What the exercise asks :: Whenever a line below includes the string "Module", show it.

Dataset entries ::
========

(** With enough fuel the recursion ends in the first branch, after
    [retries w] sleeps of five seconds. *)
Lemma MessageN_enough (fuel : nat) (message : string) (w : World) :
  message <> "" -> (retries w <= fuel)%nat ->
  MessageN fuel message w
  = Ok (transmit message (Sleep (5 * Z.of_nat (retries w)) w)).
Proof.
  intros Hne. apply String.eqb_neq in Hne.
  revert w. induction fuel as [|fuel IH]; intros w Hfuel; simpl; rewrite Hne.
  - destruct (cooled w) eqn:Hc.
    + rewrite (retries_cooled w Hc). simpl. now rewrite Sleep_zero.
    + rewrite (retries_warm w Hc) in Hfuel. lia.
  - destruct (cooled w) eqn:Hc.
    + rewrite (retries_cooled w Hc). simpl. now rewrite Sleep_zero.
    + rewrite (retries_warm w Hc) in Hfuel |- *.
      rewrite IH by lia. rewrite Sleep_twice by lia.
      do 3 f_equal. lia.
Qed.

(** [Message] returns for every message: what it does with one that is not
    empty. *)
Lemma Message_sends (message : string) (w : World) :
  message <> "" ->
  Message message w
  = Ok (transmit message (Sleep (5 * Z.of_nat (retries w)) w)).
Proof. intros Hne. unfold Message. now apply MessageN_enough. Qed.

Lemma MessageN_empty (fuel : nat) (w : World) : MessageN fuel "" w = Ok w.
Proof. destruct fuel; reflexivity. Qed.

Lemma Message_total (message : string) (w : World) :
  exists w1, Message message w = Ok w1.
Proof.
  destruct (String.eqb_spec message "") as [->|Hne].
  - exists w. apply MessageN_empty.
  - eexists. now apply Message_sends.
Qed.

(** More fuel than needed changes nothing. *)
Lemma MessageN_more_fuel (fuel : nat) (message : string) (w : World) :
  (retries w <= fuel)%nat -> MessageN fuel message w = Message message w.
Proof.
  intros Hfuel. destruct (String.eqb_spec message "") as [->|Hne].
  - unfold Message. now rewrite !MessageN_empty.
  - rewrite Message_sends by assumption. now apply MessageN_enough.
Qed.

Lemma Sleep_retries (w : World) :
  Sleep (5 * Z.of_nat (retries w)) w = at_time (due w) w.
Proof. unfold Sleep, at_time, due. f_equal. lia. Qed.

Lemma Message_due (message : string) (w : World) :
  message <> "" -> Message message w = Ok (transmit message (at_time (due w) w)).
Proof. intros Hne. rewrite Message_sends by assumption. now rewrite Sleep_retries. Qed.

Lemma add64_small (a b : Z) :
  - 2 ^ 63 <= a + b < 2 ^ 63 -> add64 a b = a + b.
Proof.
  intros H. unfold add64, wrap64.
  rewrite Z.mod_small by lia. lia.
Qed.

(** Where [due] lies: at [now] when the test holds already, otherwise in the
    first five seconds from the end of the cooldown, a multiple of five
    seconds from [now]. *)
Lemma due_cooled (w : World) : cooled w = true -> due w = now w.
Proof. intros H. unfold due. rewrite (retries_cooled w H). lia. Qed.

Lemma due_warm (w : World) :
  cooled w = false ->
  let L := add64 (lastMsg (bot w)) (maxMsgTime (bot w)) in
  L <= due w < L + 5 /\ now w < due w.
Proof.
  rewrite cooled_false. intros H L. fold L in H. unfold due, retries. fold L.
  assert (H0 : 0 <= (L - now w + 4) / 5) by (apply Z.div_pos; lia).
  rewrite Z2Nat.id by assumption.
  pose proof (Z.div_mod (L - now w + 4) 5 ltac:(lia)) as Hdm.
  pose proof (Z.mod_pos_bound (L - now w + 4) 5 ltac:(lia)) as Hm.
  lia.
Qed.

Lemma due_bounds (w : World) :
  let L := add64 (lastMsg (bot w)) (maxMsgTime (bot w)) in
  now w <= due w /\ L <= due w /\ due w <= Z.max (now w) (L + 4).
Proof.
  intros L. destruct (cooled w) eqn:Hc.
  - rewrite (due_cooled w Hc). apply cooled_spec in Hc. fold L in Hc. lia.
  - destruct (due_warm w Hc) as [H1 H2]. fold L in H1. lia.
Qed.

========

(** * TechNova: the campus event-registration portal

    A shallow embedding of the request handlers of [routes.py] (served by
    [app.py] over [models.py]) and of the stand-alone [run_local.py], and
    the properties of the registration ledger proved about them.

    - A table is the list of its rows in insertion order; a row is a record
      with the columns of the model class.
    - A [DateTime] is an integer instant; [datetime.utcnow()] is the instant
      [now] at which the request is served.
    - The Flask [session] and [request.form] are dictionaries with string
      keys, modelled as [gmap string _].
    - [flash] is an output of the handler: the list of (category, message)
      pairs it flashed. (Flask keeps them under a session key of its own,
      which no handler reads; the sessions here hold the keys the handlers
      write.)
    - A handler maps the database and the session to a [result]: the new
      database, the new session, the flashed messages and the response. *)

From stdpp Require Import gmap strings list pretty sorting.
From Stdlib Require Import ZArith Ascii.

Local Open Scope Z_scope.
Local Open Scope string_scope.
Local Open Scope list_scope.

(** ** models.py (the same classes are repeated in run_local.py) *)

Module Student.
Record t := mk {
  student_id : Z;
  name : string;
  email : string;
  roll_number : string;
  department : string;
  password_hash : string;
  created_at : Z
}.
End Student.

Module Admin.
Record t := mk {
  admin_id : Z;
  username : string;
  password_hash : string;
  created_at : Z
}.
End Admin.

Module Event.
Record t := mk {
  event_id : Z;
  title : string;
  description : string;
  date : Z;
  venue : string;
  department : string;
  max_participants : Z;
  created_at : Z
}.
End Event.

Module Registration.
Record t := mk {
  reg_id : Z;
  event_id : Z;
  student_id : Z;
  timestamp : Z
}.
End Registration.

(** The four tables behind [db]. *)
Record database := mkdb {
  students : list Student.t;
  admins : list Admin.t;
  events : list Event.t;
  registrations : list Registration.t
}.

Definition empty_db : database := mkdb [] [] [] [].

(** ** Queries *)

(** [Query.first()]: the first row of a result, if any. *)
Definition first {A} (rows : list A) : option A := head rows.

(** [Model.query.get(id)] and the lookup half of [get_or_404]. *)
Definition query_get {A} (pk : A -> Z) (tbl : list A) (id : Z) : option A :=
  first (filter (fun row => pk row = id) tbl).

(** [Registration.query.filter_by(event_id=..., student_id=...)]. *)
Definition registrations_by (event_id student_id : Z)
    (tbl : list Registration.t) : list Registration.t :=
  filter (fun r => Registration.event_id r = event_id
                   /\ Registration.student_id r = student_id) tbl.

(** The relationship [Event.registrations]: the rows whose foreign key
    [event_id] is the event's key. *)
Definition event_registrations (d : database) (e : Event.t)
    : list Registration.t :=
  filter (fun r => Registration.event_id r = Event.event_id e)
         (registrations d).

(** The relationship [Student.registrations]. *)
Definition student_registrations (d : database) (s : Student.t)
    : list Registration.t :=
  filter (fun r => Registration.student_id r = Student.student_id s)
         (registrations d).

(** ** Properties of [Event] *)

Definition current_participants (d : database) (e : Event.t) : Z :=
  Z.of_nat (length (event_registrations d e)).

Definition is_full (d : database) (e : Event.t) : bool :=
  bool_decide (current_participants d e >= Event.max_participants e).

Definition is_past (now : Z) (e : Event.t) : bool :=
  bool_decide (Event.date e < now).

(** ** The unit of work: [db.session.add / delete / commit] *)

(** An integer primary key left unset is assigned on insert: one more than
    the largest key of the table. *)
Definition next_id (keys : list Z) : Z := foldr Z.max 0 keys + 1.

========

Reply ::
Module Student.
Module Admin.
Module Event.
Module Registration.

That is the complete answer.